Über dem Roten Rathaus hängen dunkle Wolken, doch aus dem Berliner Doppeldecker dröhnt Udo Lindenbergs „Sonderzug nach Pankow“. Eine große Musikbox steht bereit, Getränke und Süßigkeiten werden verteilt. Regen droht, fällt aber nicht. Dann setzt sich Volts „Unf*ck-Berlin“-Tour in Bewegung: Es geht zwei Stunden durch jene Stadt, bei der die Spitzenkandidaten Anna Auerbach und Paul Loeper erklären, wie sie Berlin „reparieren“ wollen.

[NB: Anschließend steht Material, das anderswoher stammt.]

(* ===== verification/Node.v ===== *)
(** The consensus driver ([crates/node/src/lib.rs], [crates/node/src/proposal.rs]).

    A node is a function of its state and an event: it returns the actions to carry
    out and its new state.  Counting its own vote can complete a quorum, which emits
    the next vote; the mutual recursion of [on_vote] and [emit_vote] takes fuel, and
    [NODE_FUEL] is shown to be enough.  The signing record is any implementation of
    [SignRecord], the store any implementation of [KeyValueStore]. *)

From S2P Require Import Prelude SortedVec Codec Primitives Crypto Store Account Alias Validators.
From S2P Require Import Tx Executor Block Mempool Votes VoteProofs Round Signing.

(** * Proposals *)

Record Proposal := {
  p_chain_id : ChainId;
  p_height : Height;
  p_round : Z;
  p_block : Block;
  p_valid_round : option Z;
  p_proposer : Address;
}.
Record SignedProposal := { proposal : Proposal; p_signature : Signature }.

Section proposals.
Context {Hs : Hasher} {Sg : Signer} {Un : Unicode}.

Definition Proposal_codec : codec Proposal :=
  iso_codec
    (λ '(c, (h, (r, (b, (v, p))))),
       {| p_chain_id := c; p_height := h; p_round := r; p_block := b; p_valid_round := v; p_proposer := p |})
    (λ p, (p_chain_id p, (p_height p, (p_round p, (p_block p, (p_valid_round p, p_proposer p))))))
    (ChainId_codec ⊗ Height_codec ⊗ Round_codec ⊗ Block_codec ⊗ option_codec Round_codec ⊗ Address_codec).
#[export] Instance Proposal_lawful : Lawful Proposal_codec.
Proof. unfold Proposal_codec. struct_lawful. Qed.

Definition SignedProposal_codec : codec SignedProposal :=
  iso_codec (λ '(p, s), {| proposal := p; p_signature := s |}) (λ p, (proposal p, p_signature p))
    (Proposal_codec ⊗ Signature_codec).
#[export] Instance SignedProposal_lawful : Lawful SignedProposal_codec.
Proof. unfold SignedProposal_codec. struct_lawful. Qed.

Definition Proposal_block_id (p : Proposal) : Hash32 := BlockHeader_id (b_header (p_block p)).
Definition Proposal_sign_doc (p : Proposal) : bytes := encode Proposal_codec p.
Definition Proposal_sign {Sk : Signing} (sk : SecretKey) (p : Proposal) : SignedProposal :=
  {| proposal := p; p_signature := SecretKey_sign sk DBlockId (Proposal_sign_doc p) |}.
End proposals.
Arguments Proposal_codec : simpl never.
Arguments SignedProposal_codec : simpl never.

(** * Events and actions *)

Inductive Event :=
| EvProposal (p : SignedProposal)
| EvVote (v : SignedVote)
| EvTransaction (tx : Transaction)
| EvTimeout (s : Step).

Inductive Action :=
| BroadcastProposal (p : SignedProposal)
| BroadcastVote (v : SignedVote)
| BroadcastTransaction (tx : Transaction)
| ACommitted (b : Block) (c : Commit)
| ScheduleTimeout (s : Step) (r : Z)
| StartRound (r : Z).

Inductive SyncError :=
| SyncWrongChain (expected got : ChainId)
| SyncWrongHeight (expected got : Height)
| WrongParent
| CommitIsForAnotherBlock
| TxRootMismatch
| Oversized
| BadCommit (e : CommitError)
| AppHashMismatch.

Definition EVIDENCE_FEE : Amount := 1000.
Definition EVIDENCE_VALIDITY_BLOCKS : Z := 10000.

(** [BTreeMap::values] of a map keyed by rounds. *)
Definition round_le {A} (x y : Z * A) : Prop := x.1 ≤ y.1.
#[export] Instance round_le_dec {A} : RelDecision (@round_le A).
Proof. intros x y. unfold round_le. apply _. Defined.
Definition by_round {A} (m : gmap Z A) : list A := snd <$> merge_sort round_le (map_to_list m).

Section node.
Context {Hs : Hasher} {Sg : Signer} {Un : Unicode} {Sk : Signing}.
Context {St : Type} {KV : KeyValueStore St} {Ro : Rooted St} {R : Type} {SR : SignRecord R}.

(** ** The node *)

Record Node := {
  n_chain_id : ChainId;
  n_key : SecretKey;
  n_address : Address;
  n_validators : ValidatorSet;
  n_store : St;
  n_height : Height;
  last_block_id : Hash32;
  round_state : RoundState;
  proposals : gmap Z SignedProposal;
  prevotes : gmap Z VoteSet;
  precommits : gmap Z VoteSet;
  waits : list (Z * Step);
  signing : R;
  reported : gset bytes;
  refusals : list SignRefusal;
  begun : option (Height * Z);
  mempool : Mempool;
  committed : list Block;
  last_commit : option Commit;
  last_receipts : list TxReceipt;
  decided : bool;
}.

Implicit Types (nd : Node).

Im Abgeordnetenhaus sitzt Volt bislang nicht und gehört damit noch zu den Herausforderern. Am kommenden Montag nimmt Spitzenkandidatin Anna Auerbach an einer „Wahlarena der kleineren Parteien“ teil – neben Vertretern von BSW, Tierschutzpartei, Die PARTEI und der Berliner FDP, die mittlerweile ebenfalls in diese Runde abgerutscht ist.
Dass Volt überhaupt dahin eingeladen wurde, wertet ein Sprecher der Partei im Gespräch mit der Berliner Zeitung bereits als Erfolg. Doch Volt will raus aus der Riege der Kleinen und am 20. September erstmals ins Berliner Landesparlament einziehen.